Tiny caterpillars were housed in individual containers to prevent disease spread, before being moved to the larger enclosure. Chrysalids were moved to special netted enclosures so the emerging butterflies couldn’t spread diseases to caterpillars.

“At one point it was taking over two hours daily for Morgan and me to care for them,” said Morgan’s mother, Gavy Swan-Mansfield. “We joined the Toronto Entomologist Association so that we could be added to their monarch rearing permit and have access to information on best practices.” 

“We even got a little keyboard vacuum to make it easier to clean their poop because they poop a lot,” giggles Morgan. 

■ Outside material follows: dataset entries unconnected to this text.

Lemma search_chunks_spec db k n : forall d tx c,
  table_inv None d -> good_key k -> solo (locks d) tx ->
  home d db k <= c -> c + Z.of_nat n <= home d db k + SEARCH_MAX ->
  zlen (locks_list tx) + Z.of_nat n <= UINT16_MAX ->
  exists ls' tx' r,
    search_chunks n d tx db k (zlen k) (quarter_of db k) (home d db k) c = Some (with_locks d ls', tx', r) /\
    zlen ls' = zlen (locks d) /\ solo ls' tx' /\ tx_id tx' = tx_id tx /\
    (forall q, q < c \/ q = home d db k -> reads (locks_list tx') q = reads (locks_list tx) q) /\
    (forall q, has_write (locks_list tx') q = has_write (locks_list tx) q) /\
    match r with
    | Some (c', s) => (exists v, entry_at d c' s db k v) /\
        (c' <> home d db k -> has_write (locks_list tx') c' = true \/
                              reads (locks_list tx') c' = reads (locks_list tx) c' + 1)
    | None => forall c' s v, c <= c' < c + Z.of_nat n -> ~ entry_at d c' s db k v
    end.
Proof.
  induction n as [|n IH]; intros d tx c Hi Hk Hs Hc Hn Hlen; cbn [search_chunks].
  - exists (locks d), tx, None. rewrite with_locks_same. split_and!; try done. intros; lia.
  - destruct (home_range d db k (inv_shape _ _ Hi)) as [Hh0 Hh].
    destruct (zget_in_range (half_hashes_chunk d) c) as [ch Hch].
    { rewrite (sh_half _ (inv_shape _ _ Hi)). lia. }
    rewrite Hch. cbn [mbind option_bind].
    destruct (Z.eqb_spec (slots_occupied ch) 0) as [Hz|Hz].
    { destruct (IH d tx (c + 1)) as (ls' & tx' & r & -> & Hl & Hs' & Hid & Hrd & Hwr & Hr); try (done || lia).
      exists ls', tx', r. split_and!; try done.
      - intros q Hq. apply Hrd. lia.
      - destruct r as [[c' s]|]; [done|]. intros c' s v Hc'. destruct (decide (c' = c)) as [->|].
        + by eapply no_entry_in_empty_chunk.
        + apply Hr. lia. }
    destruct (window_lock_spec d tx (home d db k) c (inv_shape _ _ Hi) Hs)
      as (ls1 & tx1 & Hlk & Hl1 & Hs1 & Hid1 & Hlen1 & Hrd1 & Hwr1 & Hup1); [lia..|].
    rewrite Hlk. cbn [mbind option_bind]. cbn [negb].
    pose proof (scan_chunk_spec d db k c ch (search_visit (with_locks d ls1) db k (zlen k) c)
                  Hi Hk Hch ltac:(lia)) as Hscan.
    specialize (Hscan ltac:(intros db' k' v s Hkv; by eapply search_visit_filled)).
    destruct (scan _ _ _ _) as [[s|]|]; [| |done]; cbn [mbind option_bind].
    + exists ls1, tx1, (Some (c, s)). split_and!; try done. intros q Hq. apply Hrd1. lia.
    + destruct (IH (with_locks d ls1) tx1 (c + 1))
        as (ls' & tx' & r & Heq & Hl & Hs' & Hid & Hrd & Hwr & Hr);
        [by apply inv_with_locks|done|done|change (home (with_locks d ls1) db k) with (home d db k); lia..|].
      rewrite (Heq : search_chunks n (with_locks d ls1) tx1 db k (zlen k) (quarter_of db k) (home d db k)
                 (c + 1) = _).
      exists ls', tx', r. change (home (with_locks d ls1) db k) with (home d db k) in *.
      split_and!; try done.
      * cbn in Hl. congruence.
      * congruence.
      * intros q Hq. rewrite Hrd, Hrd1; [done|lia|lia].
      * intros q. by rewrite Hwr, Hwr1.
      * destruct r as [[c' s]|].
        -- destruct Hr as [He Hup]. split; [done|]. intros Hne.
           destruct (Hup Hne) as [?|Hup']; [by left|].
           destruct (decide (c' = c)) as [->|Hcc]; [|right; rewrite Hup', Hrd1 by lia; done].
           destruct (Hup1 Hne) as [?|He1]; [left; by rewrite Hwr|]. right. rewrite (Hrd c) by lia. done.
        -- intros c' s v Hc'. destruct (decide (c' = c)) as [->|]; [by apply Hscan|].
           apply (Hr c' s v). lia.
Qed.

Lemma entry_in_table d c s db k v :
  table_inv None d -> entry_at d c s db k v -> 0 <= c < chunks_count d /\ 0 <= s < CHUNK_SLOTS.
Proof. intros Hi [(id & Hs & _) _]. by eapply slot_range. Qed.

(** The search finds the entry of the key exactly when there is one; the chunk
    it is in can then be locked for writing, if the transaction was reading
    nothing before. *)
Lemma search_key_spec d tx db k :
  table_inv None d -> good_key k -> solo (locks d) tx ->
  zlen (locks_list tx) + SEARCH_MAX < UINT16_MAX ->
  exists ls' tx' r,
    hashtable_mcmp_support_op_search_key d tx db k (zlen k) (hash_fn db k) = Some (with_locks d ls', tx', r) /\
    zlen ls' = zlen (locks d) /\ solo ls' tx' /\ tx_id tx' = tx_id tx /\
    (forall q, has_write (locks_list tx') q = has_write (locks_list tx) q) /\
    (has_write (locks_list tx) (home d db k) = false ->
       reads (locks_list tx') (home d db k) = reads (locks_list tx) (home d db k) + 1) /\
    match r with
    | Some (c, s) => (exists v, entry_at d c s db k v) /\
        (no_reads tx -> has_write (locks_list tx') c = true \/ reads (locks_list tx') c = 1)
    | None => forall c s v, ~ entry_at d c s db k v
    end.
Proof.
  intros Hi Hk Hs Hlen. unfold hashtable_mcmp_support_op_search_key.
  fold (home d db k). fold (quarter_of db k).
  destruct (home_range d db k (inv_shape _ _ Hi)) as [Hh0 Hh]. unfold SEARCH_MAX in *.
  destruct (read_lock_spec d tx (home d db k) Hs) as (ls1 & tx1 & -> & Hl1 & Hs1 & [Hid1 Hlen1 Hne1 Heq1 Hwr1] & Hw1);
    [rewrite (sh_locks _ (inv_shape _ _ Hi)); lia|lia|].
  cbn [mbind option_bind negb].
  destruct (zget_in_range (half_hashes_chunk d) (home d db k)) as [ch Hch].
  { rewrite (sh_half _ (inv_shape _ _ Hi)). lia. }
  cbn [half_hashes_chunk with_locks]. rewrite Hch. cbn [mbind option_bind].
  pose proof (ck_ovf _ (inv_chunk _ _ Hi _ _ Hch)) as Hov. unfold SEARCH_MAX in *.
  destruct (search_chunks_spec db k (Z.to_nat (overflowed_chunks_counter ch + 1)) (with_locks d ls1) tx1
              (home d db k)) as (ls' & tx' & r & Heq & Hl & Hs' & Hid & Hrd & Hwr & Hr);
    [by apply inv_with_locks|done|done|
     change (home (with_locks d ls1) db k) with (home d db k); unfold SEARCH_MAX; lia..|].
  change (home (with_locks d ls1) db k) with (home d db k) in *.
  rewrite Heq. exists ls', tx', r. split_and!; try done; [cbn in Hl; congruence|congruence| | |].
  { intros q. by rewrite Hwr, Hw1. }
  { intros Hnw. rewrite (Hrd (home d db k)), Heq1, Hnw by lia. done. }
  destruct r as [[c s]|].
  - destruct Hr as [He Hup]. split; [done|]. intros Hno.
    destruct (decide (c = home d db k)) as [->|Hne].
    + rewrite (Hrd (home d db k)) by lia. rewrite Heq1, Hno.
      destruct (has_write (locks_list tx) (home d db k)) eqn:Hw; [left; by rewrite Hwr, Hw1|by right].
    + destruct (Hup Hne) as [?|Hup']; [by left|]. right. rewrite Hup', Hne1, Hno by done. done.
  - intros c s v He. destruct (entry_window d c s db k v ch Hi He Hch).
    apply (Hr c s v); [lia|exact He].
Qed.

Lemma get_spec d tx db k :
  table_inv None d -> good_key k -> solo (locks d) tx ->
  zlen (locks_list tx) + SEARCH_MAX < UINT16_MAX ->
  exists ls' tx' r,
    hashtable_mcmp_op_get hash_fn d tx db k (zlen k) = Some (with_locks d ls', tx', r) /\
    zlen ls' = zlen (locks d) /\ solo ls' tx' /\
    (forall q, has_write (locks_list tx') q = has_write (locks_list tx) q) /\
    (has_write (locks_list tx) (home d db k) = false ->
       reads (locks_list tx') (home d db k) = reads (locks_list tx) (home d db k) + 1) /\
    match r with
    | Some v => exists c s, entry_at d c s db k v
    | None => forall c s v, ~ entry_at d c s db k v
    end.
Proof.
  intros Hi Hk Hs Hlen. unfold hashtable_mcmp_op_get, hashtable_mcmp_support_hash_calculate.
  destruct (search_key_spec d tx db k Hi Hk Hs Hlen) as (ls' & tx' & r & -> & Hl & Hs' & _ & Hwr & Hrd & Hr).
  cbn [mbind option_bind]. destruct r as [[c s]|].
  - destruct Hr as [[v He] _]. destruct He as [Hsl Hkv]. unfold kv_at in Hkv.
    cbn [keys_values with_locks]. rewrite Hkv. cbn [mbind option_bind].
    exists ls', tx', (Some v). split_and!; try done. exists c, s. by split.
  - by exists ls', tx', None.
Qed.

(** ** Elementary updates of the table *)

Lemma occupied_count_zset l s x y :
  zget l s = Some y ->
  occupied_count (zset l s x) =
  occupied_count l + (if decide (x = 0) then 0 else 1) - (if decide (y = 0) then 0 else 1).
Proof.
  unfold occupied_count, zget, zset. destruct (s <? 0); [done|].
  generalize (Z.to_nat s). clear s. intros i. revert i.
  induction l as [|z l IH]; intros [|i] Hy; try done; cbn [lookup list_lookup] in Hy.
  - injection Hy as ->. cbn [insert list_insert]. rewrite !filter_cons.
    repeat case_decide; rewrite ?zlen_cons; (done || lia).
  - change (<[S i := x]> (z :: l)) with (z :: <[i := x]> l). rewrite !filter_cons.
    specialize (IH i Hy). destruct (decide (z <> 0)); rewrite ?zlen_cons, IH; lia.
Qed.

The effort spread to friends, too. Friends across the street helped release butterflies. Other friends raised caterpillars of their own. 

Highlights of the year included saving a hatchling caterpillar from milkweed that had been mowed down.

“It was on a dry, crumpled leaf, covered in sand, so we called it Sandy!” and performing a wing transplant on a butterfly whose wings dried bent. “She flew away the next day!”

Now the season is winding down as the monarchs migrate to Mexico to overwinter.

“We got these tags from Monarch Watch,” Morgan explains in a video on her Facebook page, Morgan’s Monarchs. She applies a tag to each butterfly before releasing it.

The tags help scientists to track which butterflies make it to their overwintering grounds in Mexico, and can help provide crucial data about monarch migration biology, that can help with conservation efforts. 

Morgan and her family keep track of each rescue on a spreadsheet. The butterfly Morgan released at school was #102, and was found as an egg just up the street, in the ditch.

“We knew it would close soon, since it had been a chrysalis for 10 days,” explains Morgan. On the third day of school it emerged just before class. Morgan showed her classmates how to tag a butterfly before releasing it. “It was a female. I had a bit of trouble tagging her because she was fluttering a lot. I hope she makes it all the way to Mexico!”

What would Morgan like to change?

“Raising Monarchs is fun but it is a lot of work and it is better for the butterflies to be in nature. We want to get people to grow milkweed in safe places like their gardens, where it doesn’t have to be mowed down," she said. "That way any monarchs we find on milkweed that gets mowed can be relocated but stay free and in the wild.”